Considerato che, nelle more del presente giudizio, l’art. 5, comma 11, della legge reg. Sardegna n. 1 del 2023 ha sostituito la disposizione impugnata con la seguente: «[l]e risorse residue possono essere utilizzate, previa deliberazione della Giunta regionale adottata su proposta dell’Assessore della sanità, per il finanziamento delle Risorse aggiuntive regionali (RAR) per il personale dipendente del Servizio sanitario regionale finalizzate all’erogazione di incentivi per lo smaltimento delle liste d’attesa, per un massimo di euro 8.000.000. La restante quota può essere destinata ad assicurare servizi di assistenza sanitaria nei mesi estivi in località turistiche»;

che, secondo la costante giurisprudenza di questa Corte, la modifica della disposizione oggetto di questione di legittimità costituzionale in via principale, intervenuta in pendenza di giudizio, determina la cessazione della materia del contendere quando ricorrono simultaneamente due condizioni: il carattere satisfattivo delle pretese avanzate con il ricorso e la mancata applicazione medio tempore della disposizione impugnata (da ultimo, ex multis, ordinanza n. 55 del 2023; sentenze n. 268, n. 242, n. 240, n. 235 e n. 200 del 2022);

che, nel caso di specie, la prima delle due condizioni può ritenersi senz’altro soddisfatta poiché, all’esito della riforma, la disposizione non contempla più l’utilizzo di risorse regionali ai fini dell’acquisto di prestazioni sanitarie da soggetti privati accreditati, né tantomeno la deroga ai relativi tetti di spesa disposti dalla normativa statale;

che, quanto alla seconda condizione, la Regione autonoma Sardegna ha dichiarato che la disposizione impugnata non ha trovato applicazione, senza che l’Avvocatura generale abbia mosso obiezioni in proposito;

che tale affermazione appare comprovata dal carattere eventuale e residuale del ricorso alle risorse regionali ai fini previsti dall’art. 2, comma 2, della legge reg.
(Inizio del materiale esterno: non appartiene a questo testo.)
(** Applying the materialized records of a domain succeeds when each can be
    stored, touches only its rows, and leaves the domain's live rows that are not
    manual exactly the desired ones (with their TTL, priority, proxying and owner);
    each desired record has a live row unless a manual row holds its key; no row
    disappears, its identifier and natural key are kept.  Doing it again creates
    and retires nothing. *)
Theorem applyMaterialized_exact domainId desired s :
  rows_ok (if_records s) (if_next s) -> exists_id md_id domainId (if_domains s) = true ->
  Forall (declarable domainId) desired ->
  (forall r, r ∈ if_records s -> owned domainId r = true -> live r = true -> tidy (dr_type r) (dr_name r)) ->
  exists c s', applyMaterializedRecords domainId desired s = (Ok c, s') /\
    s' = put_records (if_records s') (put_next (if_next s') s) /\
    rows_ok (if_records s') (if_next s') /\ materialized domainId (if_records s) desired (if_records s') /\
    exists c2 s2, applyMaterializedRecords domainId desired s' = (Ok c2, s2) /\
      ac_created c2 = 0%nat /\ ac_softDeleted c2 = 0%nat.
Proof.
  intros Hro Hd Hall Htidy.
  destruct (apply_run domainId desired s Hro Hd Hall Htidy) as (c & rows & next & E & Hro' & Hmz & _).
  exists c, (put_records rows (put_next next s)). repeat (split; [done|]).
  destruct (apply_run domainId desired (put_records rows (put_next next s)) Hro' Hd Hall) as (c2 & rows2 & next2 & E2 & _ & _ & Hc & Hs).
  { intros r Hr Ho Hl. destruct (mz_live _ _ _ _ Hmz r Hr Ho Hl) as (d & Hdd & [= _ -> -> _] & _).
    rewrite Forall_forall in Hall. by destruct (Hall d Hdd) as (_ & _ & ?). }
  exists c2, (put_records rows2 (put_next next2 (put_records rows (put_next next s)))). split; [exact E2|]. split.
  - apply Hc. intros d Hdd. destruct (mz_desired _ _ _ _ Hmz d Hdd) as (r & Hr & En & _). by exists r.
  - apply Hs. apply Hmz.
Qed.

(** ** A domain with a manual record, a stale one and two to declare *)
Definition sample_managed : ManagedDomain :=
  {| md_id := 1; md_name := "example.net"; md_dnsConnectionId := 9; md_registrar := None;
     md_state := ZoneActive; md_externalZoneId := Some "zone1"%string; md_zoneNameservers := None;
     md_providerZoneStatus := None; md_apexTargetId := None; md_apexProxied := false;
     md_wildcardProxied := false; md_mailEnabled := false; md_lastReconciledAt := None;
     md_driftDetectedAt := None; md_lastErrorAt := None; md_lastErrorCode := None;
     md_consecutiveErrors := 0; md_notes := None; md_createdByUserId := None; md_createdAt := 0;
     md_updatedAt := 0 |}.
Definition sample_record (id : uuid) (type name content : string) (owner : DnsRecordOwner) : DnsRecord :=
  {| dr_id := id; dr_domainId := 1; dr_type := type; dr_name := name; dr_content := content;
     dr_priority := None; dr_ttlSeconds := None; dr_proxied := false; dr_owner := owner;
     dr_externalRecordId := None; dr_lastSyncedAt := None; dr_desiredDeletedAt := None; dr_createdAt := 0;
     dr_updatedAt := 0 |}.
Definition sample_store : Infra :=
  {| if_domains := [sample_managed];
     if_records := [sample_record 10 "A" "@" "192.0.2.1" OwnerApex;
                    sample_record 11 "A" "*" "192.0.2.1" OwnerWildcard;
                    sample_record 12 "TXT" "@" "hello" OwnerManual];
     if_targets := []; if_addresses := []; if_mailDomains := []; if_runs := []; if_steps := [];
     if_findings := []; if_caaPolicy := {| ca_reviewed := false; ca_issuers := []; ca_wildcardIssuers := [];
                                           ca_iodef := None |};
     if_writePolicies := ∅; if_connections := [9%positive]; if_users := [];
     if_jobs := []; if_audit := []; if_next := 100; if_now := 1000 |}.
Definition sample_wanted (type name content : string) (proxied : bool) (owner : DnsRecordOwner) : DesiredRecord :=
  {| de_type := type; de_name := name; de_content := content; de_ttlSeconds := Some 300;
     de_priority := None; de_proxied := proxied; de_owner := owner |}.
Definition sample_desired : list DesiredRecord :=
  [sample_wanted "A" "@" "192.0.2.1" true OwnerApex; sample_wanted "A" "*" "192.0.2.7" false OwnerWildcard;
   sample_wanted "TXT" "@" "hello" false OwnerCaa].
Sardegna n. 11 del 2022, per la cui attuazione sarebbe stata necessaria la previa adozione di tutti i provvedimenti volti allo stanziamento delle risorse ai fini del comma 1 del medesimo articolo;

che sussistono, pertanto, i presupposti per dichiarare cessata la materia del contendere in ordine alle questioni scrutinate.

Per Questi Motivi

LA CORTE COSTITUZIONALE

dichiara cessata la materia del contendere delle questioni di legittimità costituzionale dell’art. 2, comma 2, della legge della Regione Sardegna 6 luglio 2022, n. 11 (Rafforzamento delle strutture sanitarie regionali per le attività di contrasto alla pandemia da Covid-19), promosse, in riferimento all’art. 117, terzo comma, della Costituzione e all’art. 4, lettera i), della legge costituzionale 26 febbraio 1948, n. 3 (Statuto speciale per la Sardegna), dal Presidente del Consiglio dei ministri con il ricorso indicato in epigrafe.

Così deciso in Roma, nella sede della Corte costituzionale, Palazzo della Consulta, il 18 aprile 2023.

F.to:

Silvana SCIARRA, Presidente

Franco MODUGNO, Redattore

Igor DI BERNARDINI, Cancelliere

Depositata in Cancelleria il 12 maggio 2023.